RECORDS TO PROCESS:
++++

(** * pythonformula: the uv.lock to Homebrew resource converter of [main.py]

    A shallow embedding of [src/main.py].  Python [str] values are sequences
    of code points; the four regular expressions of the module are kept as
    patterns and run by a small backtracking matcher that follows what
    [re.match] does on them; [sys.stdin], [sys.stdout] and the single
    [StdinReader] object form the world that the walker's functions thread
    through a state-and-exception monad.

    [debug] writes to [sys.stderr] only (and only when [verbose] is set); it
    never touches the reader or [sys.stdout], and the f-strings handed to
    it only read the reader ([peek] after a successful [has_next], the
    buffer, the counter).  The trace is therefore left out of the world,
    and with it the [--verbose] flag that [main] parses. *)

From Stdlib Require Import String Ascii DecimalString.
From Stdlib Require Import ZArith NArith Lia Bool List.
Import ListNotations.
Open Scope list_scope.

(** ** Strings *)

Definition char := N.
Definition str := list char.

(** An ASCII literal of the source as a [str]. *)
Definition lit (s : string) : str := map N_of_ascii (list_ascii_of_string s).

Definition nl : char := 10%N.      (* newline *)
Definition dq : char := 34%N.      (* the double quote *)
Definition hyphen : char := 45%N.  (* minus sign *)
Definition underscore : char := 95%N.

Fixpoint str_eqb (a b : str) : bool :=
  match a, b with
  | [], [] => true
  | x :: a', y :: b' => N.eqb x y && str_eqb a' b'
  | _, _ => false
  end.

(** [s.rstrip] of the newline: every trailing newline is removed. *)
Fixpoint rstrip_nl (s : str) : str :=
  match s with
  | [] => []
  | c :: t =>
      match rstrip_nl t with
      | [] => if N.eqb c nl then [] else [c]
      | t' => c :: t'
      end
  end.

(** [s.replace(old, new)] for one-character [old] and [new]. *)
Definition replace (old new : char) (s : str) : str :=
  map (fun c => if N.eqb c old then new else c) s.

(** [str(n)] for an [int]. *)
Definition str_of_int (z : Z) : str := lit (NilZero.string_of_int (Z.to_int z)).

(** ** Regular expressions

    The patterns of [main.py] are sequences of literals, single character
    classes, greedy repetitions of a class (captured or not) and [$]. *)

Module Re.

Inductive atom : Type :=
| Lit (s : str)              (* literal text *)
| Cls (p : char -> bool)     (* one character of a class *)
| Star (p : char -> bool)    (* a class repeated, greedy *)
| Group (p : char -> bool)   (* the same inside a capturing group *)
| Eos.                       (* end of string *)

Definition pattern := list atom.

(** Character classes.  [\s] on a [str] pattern is [Py_UNICODE_ISSPACE];
    [.] is anything but a newline. *)
Definition lower (c : char) : bool := (97 <=? c)%N && (c <=? 122)%N.
Definition lower_or_hyphen (c : char) : bool := lower c || N.eqb c hyphen.
Definition dot (c : char) : bool := negb (N.eqb c nl).
Definition not_dq (c : char) : bool := negb (N.eqb c dq).
Definition space (c : char) : bool :=
  ((9 <=? c) && (c <=? 13) || (28 <=? c) && (c <=? 32)
   || N.eqb c 133 || N.eqb c 160 || N.eqb c 5760
   || (8192 <=? c) && (c <=? 8202)
   || N.eqb c 8232 || N.eqb c 8233 || N.eqb c 8239 || N.eqb c 8287
   || N.eqb c 12288)%N.

Fixpoint strip_prefix (p s : str) : option str :=
  match p, s with
  | [], _ => Some s
  | x :: p', y :: s' => if N.eqb x y then strip_prefix p' s' else None
  | _ :: _, [] => None
  end.

(** [$] without [re.MULTILINE]: the end of the string, or just before a
    newline that ends it. *)
Definition at_eos (s : str) : bool :=
  match s with
  | [] => true
  | [c] => N.eqb c nl
  | _ => false
  end.

(** Greedy repetition: the longest run first, then one character less at
    a time until the rest of the pattern [k] matches.  [acc] is the text
    taken so far. *)
Fixpoint star_try {R : Type} (p : char -> bool)
         (k : str -> str -> option R) (acc s : str) : option R :=
  match s with
  | c :: t =>
      if p c then
        match star_try p k (acc ++ [c]) t with
        | Some r => Some r
        | None => k acc s
        end
      else k acc s
  | [] => k acc s
  end.

(** [pat.match(s)]: the captured groups when [pat] matches at the start of
    [s], [None] otherwise. *)
Fixpoint re_match (pat : pattern) (s : str) : option (list str) :=
  match pat with
  | [] => Some []
  | Lit l :: rest =>
      match strip_prefix l s with
      | Some s' => re_match rest s'
      | None => None
      end
  | Cls p :: rest =>
      match s with
      | c :: t => if p c then re_match rest t else None
      | [] => None
      end
  | Star p :: rest => star_try p (fun _ s' => re_match rest s') [] s
  | Group p :: rest =>
      star_try p (fun g s' => option_map (cons g) (re_match rest s')) [] s
  | Eos :: rest => if at_eos s then re_match rest s else None
  end.

(** Truth value of a match object. *)
Definition matches (pat : pattern) (s : str) : bool :=
  match re_match pat s with Some _ => true | None => false end.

++++

PROBLEM DESCRIPTION:
With nothing left out, return each entry exactly.

RESPONSE:
(** * pythonformula: the uv.lock to Homebrew resource converter of [main.py]

    A shallow embedding of [src/main.py].  Python [str] values are sequences
    of code points; the four regular expressions of the module are kept as
    patterns and run by a small backtracking matcher that follows what
    [re.match] does on them; [sys.stdin], [sys.stdout] and the single
    [StdinReader] object form the world that the walker's functions thread
    through a state-and-exception monad.

    [debug] writes to [sys.stderr] only (and only when [verbose] is set); it
    never touches the reader or [sys.stdout], and the f-strings handed to
    it only read the reader ([peek] after a successful [has_next], the
    buffer, the counter).  The trace is therefore left out of the world,
    and with it the [--verbose] flag that [main] parses. *)

From Stdlib Require Import String Ascii DecimalString.
From Stdlib Require Import ZArith NArith Lia Bool List.
Import ListNotations.
Open Scope list_scope.

(** ** Strings *)

Definition char := N.
Definition str := list char.

(** An ASCII literal of the source as a [str]. *)
Definition lit (s : string) : str := map N_of_ascii (list_ascii_of_string s).

Definition nl : char := 10%N.      (* newline *)
Definition dq : char := 34%N.      (* the double quote *)
Definition hyphen : char := 45%N.  (* minus sign *)
Definition underscore : char := 95%N.

Fixpoint str_eqb (a b : str) : bool :=
  match a, b with
  | [], [] => true
  | x :: a', y :: b' => N.eqb x y && str_eqb a' b'
  | _, _ => false
  end.

(** [s.rstrip] of the newline: every trailing newline is removed. *)
Fixpoint rstrip_nl (s : str) : str :=
  match s with
  | [] => []
  | c :: t =>
      match rstrip_nl t with
      | [] => if N.eqb c nl then [] else [c]
      | t' => c :: t'
      end
  end.

(** [s.replace(old, new)] for one-character [old] and [new]. *)
Definition replace (old new : char) (s : str) : str :=
  map (fun c => if N.eqb c old then new else c) s.

(** [str(n)] for an [int]. *)
Definition str_of_int (z : Z) : str := lit (NilZero.string_of_int (Z.to_int z)).

(** ** Regular expressions

    The patterns of [main.py] are sequences of literals, single character
    classes, greedy repetitions of a class (captured or not) and [$]. *)

Module Re.

Inductive atom : Type :=
| Lit (s : str)              (* literal text *)
| Cls (p : char -> bool)     (* one character of a class *)
| Star (p : char -> bool)    (* a class repeated, greedy *)
| Group (p : char -> bool)   (* the same inside a capturing group *)
| Eos.                       (* end of string *)

Definition pattern := list atom.

(** Character classes.  [\s] on a [str] pattern is [Py_UNICODE_ISSPACE];
    [.] is anything but a newline. *)
Definition lower (c : char) : bool := (97 <=? c)%N && (c <=? 122)%N.
Definition lower_or_hyphen (c : char) : bool := lower c || N.eqb c hyphen.
Definition dot (c : char) : bool := negb (N.eqb c nl).
Definition not_dq (c : char) : bool := negb (N.eqb c dq).
Definition space (c : char) : bool :=
  ((9 <=? c) && (c <=? 13) || (28 <=? c) && (c <=? 32)
   || N.eqb c 133 || N.eqb c 160 || N.eqb c 5760
   || (8192 <=? c) && (c <=? 8202)
   || N.eqb c 8232 || N.eqb c 8233 || N.eqb c 8239 || N.eqb c 8287
   || N.eqb c 12288)%N.

Fixpoint strip_prefix (p s : str) : option str :=
  match p, s with
  | [], _ => Some s
  | x :: p', y :: s' => if N.eqb x y then strip_prefix p' s' else None
  | _ :: _, [] => None
  end.

(** [$] without [re.MULTILINE]: the end of the string, or just before a
    newline that ends it. *)
Definition at_eos (s : str) : bool :=
  match s with
  | [] => true
  | [c] => N.eqb c nl
  | _ => false
  end.

(** Greedy repetition: the longest run first, then one character less at
    a time until the rest of the pattern [k] matches.  [acc] is the text
    taken so far. *)
Fixpoint star_try {R : Type} (p : char -> bool)
         (k : str -> str -> option R) (acc s : str) : option R :=
  match s with
  | c :: t =>
      if p c then
        match star_try p k (acc ++ [c]) t with
        | Some r => Some r
        | None => k acc s
        end
      else k acc s
  | [] => k acc s
  end.

(** [pat.match(s)]: the captured groups when [pat] matches at the start of
    [s], [None] otherwise. *)
Fixpoint re_match (pat : pattern) (s : str) : option (list str) :=
  match pat with
  | [] => Some []
  | Lit l :: rest =>
      match strip_prefix l s with
      | Some s' => re_match rest s'
      | None => None
      end
  | Cls p :: rest =>
      match s with
      | c :: t => if p c then re_match rest t else None
      | [] => None
      end
  | Star p :: rest => star_try p (fun _ s' => re_match rest s') [] s
  | Group p :: rest =>
      star_try p (fun g s' => option_map (cons g) (re_match rest s')) [] s
  | Eos :: rest => if at_eos s then re_match rest s else None
  end.

(** Truth value of a match object. *)
Definition matches (pat : pattern) (s : str) : bool :=
  match re_match pat s with Some _ => true | None => false end.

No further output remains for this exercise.